Wavelet image, video compression technology address file size problem

Wavelet algorithms compress video files and boost
their transmission speed.

Although video phones are a long way from widespread acceptance, full-motion video over
standard telephone lines has started to close the gap.

Universal Serial Bus and FireWire ports in PCs solve the connectivity problem, but what
about file sizes? Static image files are the largest in common use on PCs, and video files
far outscale them. Without some kind of automatic compression utility, video files become
too unwieldy.

Summus Technologies Inc. of Fort Lauderdale, Fla., may have an answer in its wavelet
image and video compression technology.

Company president and mathematician Bjorn Jawerth put his 25 years of wavelet research
into designing the In2Act package, which is almost ready to hit the market.

Wavelet algorithms compress video files and boost their transmission speed. A wavelet
file is about one-third the size of a Joint Photographic Experts Group-compressed file.
The company describes such files as perceptually lossless and capable of magnification
without pixelation or image distortion.

In2Act on a 200-MHz processor sends a 320- by 240-pixel video stream at 15 frames per
second over a standard phone line at 28.8 Kbps. Over an Integrated Services Digital
Network or T1 line, it can send real-time video at 30 frames per second.

The fast throughput comes from priority-based progressive transmission. Basic image
content is transmitted first, figures next and backgrounds last. The software packs
built-in image magnification, sharpening, smoothing and focusing.
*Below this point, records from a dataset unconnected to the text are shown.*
Definition appendSignatureWithProfile (request : outRequest) (body KeyID : string) (privateKey : option PrivateKey)
    (profile : string) : Mw (result outRequest) :=
  let signWith signer := SignPOSTWithProfile (Time2Str lib) (libLegacySign lib) (libRfcSign lib) (libRfcInclude lib)
                           (libMarshalDigest lib) (Some signer) request body profile in
  match OutboundRequestSigner wk with
  | Some signer => signWith signer
  | None => signer ←! mret (NewConfiguredSigner KeyID privateKey profile); signWith signer
  end.
Definition appendSignature (request : outRequest) (body KeyID : string) (privateKey : option PrivateKey)
    : Mw (result outRequest) := appendSignatureWithProfile request body KeyID privateKey directDeliveryProfile.

(** [HttpClient], a client without [CheckRedirect]. *)
Definition deliveryClient : httpClient S unit := mkHttpClient None (libSensitive lib).
Definition sendActivityWithResponseProfile (inboxURL KeyID body : string) (privateKey : option PrivateKey)
    (profile : string) : Mw (deliveryResponse * option error) :=
  match requestURL inboxURL with
  | Err e => mret (noResponse, Some (errorWrap "create delivery request: " e))
  | Ok u =>
      match GlobalConfig wk with
      | None => panic "invalid memory address or nil pointer dereference"
      | Some config =>
          now ← timeNow;
          let header := headerSet (headerSet (headerSet ∅ "Content-Type" "application/activity+json")
            "User-Agent" (ServerServiceName config +:+ " (golang net/http; Activity-Relay "
                          +:+ workerVersion wk +:+ "; " +:+ ServerHost config +:+ ")"))
            "Date" (Time2Str lib now) in
          signed ← appendSignatureWithProfile (mkOut "POST" (Some u) (Host u) header (Some body) (len body))
                     body KeyID privateKey profile;
          match signed with
          | Err e => mret (noResponse, Some (errorWrap "sign delivery request: " e))
          | Ok req =>
              resp ← clientDo deliveryClient (mkCtxRequest req tt);
              mret (match resp with
                    | Err e => (noResponse, Some (errorsNew (inboxURL +:+ ": " +:+ transportMessage e)))
                    | Ok (resp, _) => readDeliveryResponse inboxURL resp
                    end)
          end
      end
  end.
Definition sendActivityWithResponse (inboxURL KeyID body : string) (privateKey : option PrivateKey)
    : Mw (deliveryResponse * option error) :=
  sendActivityWithResponseProfile inboxURL KeyID body privateKey directDeliveryProfile.
Definition sendActivity (inboxURL KeyID body : string) (privateKey : option PrivateKey) : Mw (option error) :=
  r ← sendActivityWithResponse inboxURL KeyID body privateKey; mret r.2.
Lemma getScheme_https h : getScheme ("https://" +:+ h) = Ok ("https", "//" +:+ h).
Proof.
  unfold getScheme. rewrite bytes_app.
  transitivity ((Ok ("https", ofBytes (bytes "//" ++ bytes h))) : result (string * string)); [reflexivity|].
  by rewrite <- bytes_app, ofBytes_bytes.
Qed.
Lemma HasPrefix_slashes h : HasPrefix ("//" +:+ h) "/" = true ∧ HasPrefix ("//" +:+ h) "//" = true.
Proof. split; [|apply HasPrefix_app]. apply HasPrefix_true. by exists ("/" +:+ h). Qed.

(** The parse of an HTTPS URL whose rest has no question mark. *)
Lemma parseURL_https h :
  existsb isCTL (bytes ("https://" +:+ h)) = false → "?"%char ∉ bytes h →
  parseURL ("https://" +:+ h) true =
    (let '(authority, tail, slash) := Cut h "/" in
     '(user, host) ← parseAuthority authority;
     setPath (mkURL "https" "" user host "" "" false false "" "" "")
       (if slash : bool then "/" +:+ tail else "")).
Proof.
  intros Hc Hq. unfold parseURL. rewrite Hc.
  assert (E1 : eqs ("https://" +:+ h) "" = false) by (apply eqs_false; discriminate).
  assert (E2 : eqs ("https://" +:+ h) "*" = false) by (apply eqs_false; discriminate).
  rewrite E1, E2. cbn [andb]. rewrite getScheme_https.
  change (ToLower "https") with "https". cbv beta iota zeta delta [mbind result_bind].
  change (ToLower "https") with "https".
  rewrite (Cut_absent ("//" +:+ h) "?"%char).
  2: { rewrite bytes_app, not_elem_of_app. split; [|done]. by apply containsByte_false. }
  cbv beta iota zeta. cbn [andb orb negb]. destruct (HasPrefix_slashes h) as [-> ->]. cbn [andb orb negb]. rewrite TrimPrefix_app.
  by destruct (Cut h "/") as [[a t] []].
Qed.

Lemma setPath_fields u p u' : setPath u p = Ok u' →
  ∃ path, unescape p encodePath = Ok path ∧
  u' = mkURL (Scheme u) (Opaque u) (User u) (Host u) path
         (if eqs p (escape path encodePath) then "" else p) (OmitHost u) (ForceQuery u) (RawQuery u)
         (Fragment u) (RawFragment u).
Proof. unfold setPath. intros (path & E & [= <-])%result_bind_Ok. eauto. Qed.

Lemma parseURL_query v u : parseURL v true = Ok u →
  match getScheme v with
  | Ok (_, rest) => "?"%char ∈ bytes rest → eqs v "*" = true ∨ ForceQuery u = true ∨ RawQuery u ≠ ""
  | Err _ => True
  end.
Proof.
  unfold parseURL. destruct (existsb _ _); [done|]. destruct (eqs v "" && true); [done|].
  destruct (eqs v "*"); [destruct (getScheme v) as [[? ?]|]; auto|].
  intros ([s rest] & -> & H)%result_bind_Ok Hq. right. destruct (Cut_present _ _ Hq) as (a & b & E).
  rewrite E in H. cbn [andb] in H.
  assert (Hb : (if eqs b "" then (a, "") else (a, b)) = (a, b)).
  { destruct (eqs b "") eqn:Eb; [|done]. apply eqs_true in Eb. by subst. }
  rewrite Hb in H. cut (ForceQuery u = eqs b "" ∧ RawQuery u = b).
  { intros [-> ->]. destruct (eqs b "") eqn:Eb; [by left|right]. by apply eqs_false. }
  repeat match type of H with (if ?x then _ else _) = _ => destruct x end; try done.
  - by injection H as <-.
  - destruct (Cut _ "/") as [[x y] z]. apply result_bind_Ok in H as ([us ho] & _ & H).
    apply setPath_fields in H as (pa & _ & ->). done.
  - apply setPath_fields in H as (pa & _ & ->). done.
Qed.

(** An accepted link starts with the scheme and has no question mark. *)
Lemma parseURL_no_query h u :
  parseURL ("https://" +:+ h) true = Ok u → RawQuery u = "" → ForceQuery u = false → "?"%char ∉ bytes h.
Proof.
  intros E Hr Hf Hin. pose proof (parseURL_query _ _ E) as H. rewrite getScheme_https in H.
  destruct H as [H|[H|H]]; [by rewrite bytes_app; apply elem_of_app; right| |congruence|congruence].
  by apply eqs_true in H.
Qed.
Lemma parseURL_no_ctl v u : parseURL v true = Ok u → existsb isCTL (bytes v) = false.
Proof. unfold parseURL. by destruct (existsb _ _). Qed.

(** The path of a parsed link is empty or starts with a slash, as written and as escaped. *)
Lemma unescape_slash p path : unescape ("/" +:+ p) encodePath = Ok path → ∃ q, path = "/" +:+ q.
Proof.
  unfold unescape. rewrite bytes_app. simpl. destruct (unescapeBytes encodePath (bytes p)) as [l|]; [|done].
  simpl. intros [= <-]. by exists (ofBytes l).
Qed.
Lemma setPath_escaped u p u' : setPath u ("/" +:+ p) = Ok u' →
  EscapedPath u' ≠ "" ∧ HasPrefix (EscapedPath u') "/" = true.
Proof.
  intros (path & E & ->)%setPath_fields. destruct (unescape_slash _ _ E) as [q ->].
  unfold EscapedPath. cbn [RawPath Path].
  assert (He : HasPrefix (escape ("/" +:+ q) encodePath) "/" = true).
  { unfold escape. rewrite bytes_app. simpl. apply HasPrefix_true. by eexists. }
  assert (Hs : eqs ("/" +:+ q) "*" = false) by (apply eqs_false; discriminate).
  rewrite Hs. set (raw := if eqs ("/" +:+ p) _ then "" else "/" +:+ p).
  assert (Hraw : raw = "" ∨ raw = "/" +:+ p) by (unfold raw; case_match; auto).
  destruct Hraw as [-> | ->].
  - change (negb (eqs "" "")) with false. cbn [andb]. split; [|done]. intros H. by rewrite H in He.
  - case_match; [split; [discriminate|apply HasPrefix_app]|]. split; [|done]. intros H'. by rewrite H' in He.
Qed.
Lemma setPath_empty u u' : setPath u "" = Ok u' → Path u' = "" ∧ RawPath u' = "".
Proof. intros (path & [= <-] & ->)%setPath_fields. done. Qed.
Lemma EscapedPath_empty u : Path u = "" → RawPath u = "" → EscapedPath u = "".
Proof. unfold EscapedPath. by intros -> ->. Qed.

(** What the link checks establish: the host is spelled as it is read, and the text is the
    scheme, the host and the path. *)
Definition linkParsed (v : string) (u : URL) : Prop :=
  url_ParseRequestURI v = Ok u ∧ Scheme u = "https" ∧ User u = None ∧ Host u ≠ "" ∧ RawQuery u = ""
  ∧ Fragment u = "" ∧ ForceQuery u = false ∧ Opaque u = "" ∧ URL_String u = v.

Lemma ParseRequestURI_parseURL v u : url_ParseRequestURI v = Ok u ↔ parseURL v true = Ok u.
Proof. unfold url_ParseRequestURI. destruct (parseURL v true); simpl; split; congruence. Qed.

Lemma link_host_escape v u : linkParsed v u → "%"%char ∉ bytes v → escape (Host u) encodeHost = Host u.
Proof.
  intros (_ & Hs & Hu & Hh & Hq & Hf & Hfq & Ho & Hv) Hp. apply escape_plain.
  rewrite URL_String_https in Hv by done. rewrite <- Hv, !bytes_app in Hp.
  by apply not_elem_of_app in Hp as [_ [? _]%not_elem_of_app].
Qed.

(** A parsed link is the scheme, the host and its escaped path. *)
Lemma link_text v u : linkParsed v u → "%"%char ∉ bytes v →
  v = "https://" +:+ Host u +:+ EscapedPath u
  ∧ (EscapedPath u = "" → "?"%char ∉ bytes (Host u) ∧ "/"%char ∉ bytes (Host u)
     ∧ parseAuthority (Host u) = Ok (None, Host u)).
Proof.
  intros Hl Hp. pose proof (link_host_escape v u Hl Hp) as He.
  destruct Hl as (Hparse & Hs & Hu & Hh & Hq & Hf & Hfq & Ho & Hv).
  rewrite URL_String_https in Hv by done. rewrite He in Hv. apply ParseRequestURI_parseURL in Hparse.
  set (rest := Host u +:+ (if negb (eqs (EscapedPath u) "") && negb (HasPrefix (EscapedPath u) "/")
                           then "/" else "") +:+ EscapedPath u) in *.
  pose proof (parseURL_no_ctl _ _ Hparse) as Hctl. rewrite <- Hv in Hparse, Hctl.
  pose proof (parseURL_no_query rest u Hparse Hq Hfq) as Hno.
  rewrite parseURL_https in Hparse by done. destruct (Cut rest "/") as [[auth tail] slash] eqn:Ec.
  apply result_bind_Ok in Hparse as ([us ho] & Ha & Hparse). destruct slash.
  - apply setPath_escaped in Hparse as [Hne Hpre]. split; [|done].
    rewrite <- Hv. unfold rest. by rewrite Hpre, andb_false_r.
  - pose proof (setPath_empty _ _ Hparse) as [Hpa Hra].
    assert (Hem : EscapedPath u = "") by by apply EscapedPath_empty.
    assert (Hr : rest = Host u) by (unfold rest; rewrite Hem; change (negb (eqs "" "")) with false;
                                    cbn [andb]; by rewrite !append_nil_r).
    assert (Hsl : "/"%char ∉ bytes rest).
    { intros Hin. destruct (Cut_present _ _ Hin) as (? & ? & E). congruence. }
    split; [by rewrite Hem, append_nil_r, <- Hv, Hr|]. intros _. rewrite Hr in *. split; [done|]. split; [done|].
    rewrite Cut_absent in Ec by done. injection Ec as <- _. rewrite Ha.
    apply setPath_fields in Hparse as (pp & _ & Hu'). rewrite Hu' in Hu |- *. simpl in Hu |- *. by subst.
Qed.

(** Adding a slash keeps a text well-formed. *)
Lemma runeWidth_app l x n : runeWidth l = Some n → runeWidth (l ++ x) = Some n ∧ (n ≤ length l)%nat.
Proof.
  destruct l as [|a [|b l]]; [done|done|]. cbn [runeWidth app].
  destruct (_ && _); [intros [= <-]; split; [done|simpl; lia]|].
  destruct l as [|c l]; [done|]. cbn [app].
  destruct (byteBetween 224 239 a && _ && _); [intros [= <-]; split; [done|simpl; lia]|].
  destruct l as [|d l]; [done|]. cbn [app].
  destruct (_ && _ && _ && _); [intros [= <-]; split; [done|simpl; lia]|done].
Qed.
Lemma validUtf8_slash fuel l :
  validUtf8 fuel l = true → validUtf8 (Datatypes.S fuel) (l ++ ["/"%char]) = true.
Proof.
  revert l. induction fuel as [|fuel IH]; intros [|c r]; try done.
  cbn [validUtf8]. destruct (byteN c <? 128)%N eqn:Ec; cbn [app]; rewrite Ec; [apply IH|].
  destruct (runeWidth (c :: r)) as [n|] eqn:Er; [|done].
  destruct (runeWidth_app _ ["/"%char] n Er) as [E Hn]. rewrite app_comm_cons, E.
  rewrite drop_app_le by done. apply IH.
Qed.
Lemma validString_slash s : validString s = true → validString (s +:+ "/") = true.
Proof.
  unfold validString. intros H. apply validUtf8_slash in H. rewrite bytes_app.
  assert (E : String.length (s +:+ "/") = Datatypes.S (String.length s)); [|by rewrite E].
  clear H. induction s as [|c s IH]; [done|].
  change (Datatypes.S (String.length (s +:+ "/")) = Datatypes.S (Datatypes.S (String.length s))). by rewrite IH.
Qed.
Lemma len_slash s : len (s +:+ "/") = len s + 1.
Proof.
  unfold len. induction s as [|c s IH]; [done|].
  change (String.length (String c s +:+ "/")) with (Datatypes.S (String.length (s +:+ "/"))).
  change (String.length (String c s)) with (Datatypes.S (String.length s)). lia.
Qed.
Lemma TrimSpace_https_slash h : TrimSpace ("https://" +:+ h +:+ "/") = "https://" +:+ h +:+ "/".
Proof.
  apply TrimSpace_fix; rewrite !bytes_app; [done|].
  rewrite !rev_app_distr. cbn [bytes rev app]. set (l := rev (bytes h) ++ _).
  assert (H2 : ∀ b, isSpace2 b "/" = false) by (intros b; unfold isSpace2; apply andb_false_r).
  assert (H3 : ∀ c b, isSpace3 c b "/" = false).
  { intros c b. unfold isSpace3. change (byteN "/") with 47%N. simpl. by rewrite !andb_false_r. }
  destruct l as [|b [|c l]]; simpl; rewrite ?H2, ?H3; done.
Qed.

(** A profile link without escapes. *)
Definition plainLink (v : string) : Prop :=
  "%"%char ∉ bytes (TrimSpace v) ∧ len (TrimSpace v) < MaximumProfileURLBytes.

Lemma normalizeProfileURL_Ok v r : normalizeProfileURL v = Ok r → r ≠ "" →
  let v := TrimSpace v in
  validString v = true ∧ len v ≤ MaximumProfileURLBytes ∧ containsProfileControl v = false ∧
  ∃ u, linkParsed v u ∧ is_ok (ParseOrigin ("https://" +:+ Host u)) = true
  ∧ r = "https://" +:+ Host u +:+ (if eqs (EscapedPath u) "" then "/" else EscapedPath u).
Proof.
  unfold normalizeProfileURL. destruct (eqs (TrimSpace v) ""); [by intros [= <-]|].
  destruct (negb (validString (TrimSpace v)) || _ || _) eqn:E1; [done|].
  destruct (url_ParseRequestURI (TrimSpace v)) as [u|] eqn:E2; [|done].
  destruct (_ || negb (eqs (URL_String u) (TrimSpace v))) eqn:E3; [done|].
  destruct (is_ok (ParseOrigin _)) eqn:E4; [|done]. cbn [negb].
  do 2 (match goal with |- context [if ?b then Err _ else _] => destruct b; [done|] end). intros [= <-] _.
  rewrite !orb_false_iff, !negb_false_iff, ?Z.ltb_ge in E1. destruct E1 as [[? ?] ?].
  split; [done|]. split; [done|]. split; [done|]. exists u. split; [|done].
  rewrite !orb_false_iff, !negb_false_iff, !eqs_true, !eqs_false in E3.
  unfold linkParsed. destruct (User u); destruct_and?; [done|by repeat split].
Qed.

Lemma normalizeProfileURL_trim v : normalizeProfileURL (TrimSpace v) = normalizeProfileURL v.
Proof. unfold normalizeProfileURL. by rewrite TrimSpace_idem. Qed.

(** The URL of a host with the root path. *)
Definition rootURL (h : string) : URL := mkURL "https" "" None h "/" "" false false "" "" "".
Lemma parse_root h :
  existsb isCTL (bytes ("https://" +:+ h)) = false → "?"%char ∉ bytes h → "/"%char ∉ bytes h →
  parseAuthority h = Ok (None, h) →
  url_ParseRequestURI ("https://" +:+ h +:+ "/") = Ok (rootURL h).
Proof.
  intros Hc Hq Hs Ha. apply ParseRequestURI_parseURL. rewrite parseURL_https.
  - rewrite (Cut_last h "/"%char) by done. rewrite Ha. done.
  - rewrite <- append_assoc, bytes_app, existsb_app, Hc. done.
  - rewrite bytes_app, not_elem_of_app. split; [done|]. by apply containsByte_false.
Qed.
(* ===== verification/DirectoryStoreSpec.v ===== *)
(** * What the directory scheduler's store guarantees

    - A saved state reads back as itself, to the second ([saved_state_reads_back]).
    - Whatever the hash holds, a loaded state is valid ([decodeState_valid]).
    - The lease excludes: while one owner's lease lives, no command of anybody else
      acquires it, saves under it, renews or releases it ([lease_excludes_others]),
      in any interleaving of commands of any number of processes. *)

From S2P Require Import Prelude GoStrings Sha256 Redis GoTime World Frame Rfc9421 DirectoryStore.

(** ** Formats *)

Lemma hexNibble_hexDigit n : (n < 16)%N → hexNibble (hexDigit n) = Some n.
Proof.
  intros Hn. rewrite <- (N2Nat.id n) in *. generalize dependent (N.to_nat n). intros k Hk.
  do 16 (destruct k as [|k]; [reflexivity|]). lia.
Qed.
Lemma hexDecodeBytes_hexBytes l : hexDecodeBytes (hexBytes l) = Some l.
Proof.
  induction l as [|a l IH]; [done|]. cbn [hexBytes hexDecodeBytes].
  pose proof (N_ascii_bounded a) as Ha. fold (byteN a) in Ha.
  assert (byteN a / 16 < 16)%N by (apply N.Div0.div_lt_upper_bound; lia).
  assert (byteN a mod 16 < 16)%N by (apply N.mod_lt; lia).
  rewrite !hexNibble_hexDigit by done. simpl. rewrite IH. simpl.
  rewrite <- N.div_mod'. unfold chr, byteN. by rewrite ascii_N_embedding.
Qed.
Lemma hexDecode_hexEncode l : hexDecode (hexEncode l) = Some l.
Proof. unfold hexDecode, hexEncode. rewrite bytes_ofBytes. apply hexDecodeBytes_hexBytes. Qed.
Lemma sha256Hex_valid s v : v = 1 ∨ v = 2 ∨ v = 3 → validProfileState (sha256Hex s) v = true.
Proof.
  intros Hv. unfold validProfileState, len. pose proof (sha256Hex_length s) as Hl.
  destruct (eqs (sha256Hex s) "") eqn:E; [apply eqs_true in E; by rewrite E in Hl|].
  rewrite Hl. unfold sha256Hex. rewrite hexDecode_hexEncode, sum256_length, eqs_refl.
  by destruct Hv as [-> | [-> | ->]].
Qed.

(** ** Keys *)

Lemma append_length_inj a b c d :
  String.length a = String.length b → a +:+ c = b +:+ d → a = b ∧ c = d.
Proof.
  revert b. induction a as [|x a IH]; intros [|y b]; simpl; try done.
  intros [= Hl] [= -> E]. destruct (IH b Hl E) as [-> ->]. done.
Qed.
Lemma directoryKey_inj o o' s s' :
  directoryKey o s = directoryKey o' s' → sha256Hex o = sha256Hex o' ∧ s = s'.
Proof.
  unfold directoryKey. intros E. apply append_inj, append_length_inj in E as [E1 E2].
  - split; [done|]. by apply append_inj in E2.
  - by rewrite !sha256Hex_length.
Qed.
Lemma directoryKey_lease_state o o' : directoryKey o "lease" ≠ directoryKey o' "state".
Proof. intros E. by apply directoryKey_inj in E as [_ ?]. Qed.
Lemma directoryKey_same o o' s s' :
  sha256Hex o = sha256Hex o' → s = s' → directoryKey o s = directoryKey o' s'.
Proof. unfold directoryKey. by intros -> ->. Qed.

(** ** Saving and loading *)

(** A time as the store keeps it: to the second, the zero time as itself. *)
Definition truncTime (t : Time) : Time := if IsZero t then zeroTime else t / Second * Second.
(** Times the store can hold: the zero time, or one after the first second of 1970. *)
Definition storableTime (t : Time) : Prop := IsZero t = true ∨ 1 ≤ t / Second < 2 ^ 63.
Definition truncState (s : State) : State :=
  mkState (Registered s) (truncTime (LastSuccess s)) (truncTime (NextAttempt s)) (LastOutcome s)
    (Diagnostic s) (Attempt s) (truncTime (LastObserved s)) (ProfileDigest s) (ProfileProtocolVersion s).
Definition storable (s : State) : Prop :=
  storableTime (LastSuccess s) ∧ storableTime (NextAttempt s) ∧ storableTime (LastObserved s).

Lemma itoa_not_empty z : itoa z ≠ "".
Proof.
  intros E. destruct (Z.le_gt_cases 0 z) as [Hz|Hz].
  - pose proof (parseDigits_itoa z Hz) as Hp. by rewrite E in Hp.
  - by destruct z.
Qed.
Lemma itoa_zero_inv z : 0 ≤ z → itoa z = "0" → z = 0.
Proof.
  intros Hz E. pose proof (parseDigits_itoa z Hz) as Hp. rewrite E in Hp.
  change (parseDigits "0") with (Some 0) in Hp. congruence.
Qed.
Lemma eqs_ne a b : a ≠ b → eqs a b = false.
Proof. intros. by apply eqs_false. Qed.

Lemma parseTime_unixString t : storableTime t → parseTime (unixString t) = Ok (truncTime t).
Proof.
  intros Ht. unfold unixString, truncTime. destruct (IsZero t) eqn:E; [done|].
  destruct Ht as [?|Ht]; [congruence|]. unfold parseTime.
  rewrite (eqs_ne _ "") by apply itoa_not_empty.
  rewrite (eqs_ne _ "0") by (intros H; apply itoa_zero_inv in H; lia). simpl.
  rewrite parseInt_itoa; [by destruct (Z.ltb_spec (t / Second) 0); [lia|]|].
  unfold inWidth. apply andb_true_iff. split; [apply Z.leb_le|apply Z.ltb_lt]; lia.
Qed.
Lemma boundedField_itoa z b : 0 ≤ z ≤ b → b < 256 → boundedField (itoa z) b = Ok z.
Proof.
  intros Hz Hb. unfold boundedField. rewrite (eqs_ne _ "") by apply itoa_not_empty.
  rewrite parseUint_itoa by lia. by destruct (Z.ltb_spec b z); [lia|].
Qed.

Lemma validProfileState_version d v : validProfileState d v = true → 0 ≤ v ≤ 3.
Proof.
  unfold validProfileState. destruct (eqs d ""); [intros E; apply Z.eqb_eq in E; lia|].
  destruct (Z.eqb_spec v 1), (Z.eqb_spec v 2), (Z.eqb_spec v 3); simpl; try done; intros _; lia.
Qed.
Lemma validateState_true o s :
  validateState o s = true ↔
  o ≠ "" ∧ 0 ≤ Attempt s ≤ maximumAttempt ∧ validOutcome (LastOutcome s) = true
  ∧ validDiagnostic (Diagnostic s) = true
  ∧ validProfileState (ProfileDigest s) (ProfileProtocolVersion s) = true.
Proof.
  unfold validateState. rewrite negb_true_iff, !orb_false_iff, !negb_false_iff, !Z.ltb_ge, eqs_false.
  naive_solver.
Qed.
More information appears on the Web at http://www.summus.com.

The package’s Advanced Object Identification Core can detect and track predefined
objects in real time. In2Act runs on PCs and Apple Macintoshes on heterogeneous networks.

Summus Technologies is a contractor to the Defense Department, Defense Advanced
Research Projects Agency and Office of Naval Research.

Contact Summus at 888-553-1555.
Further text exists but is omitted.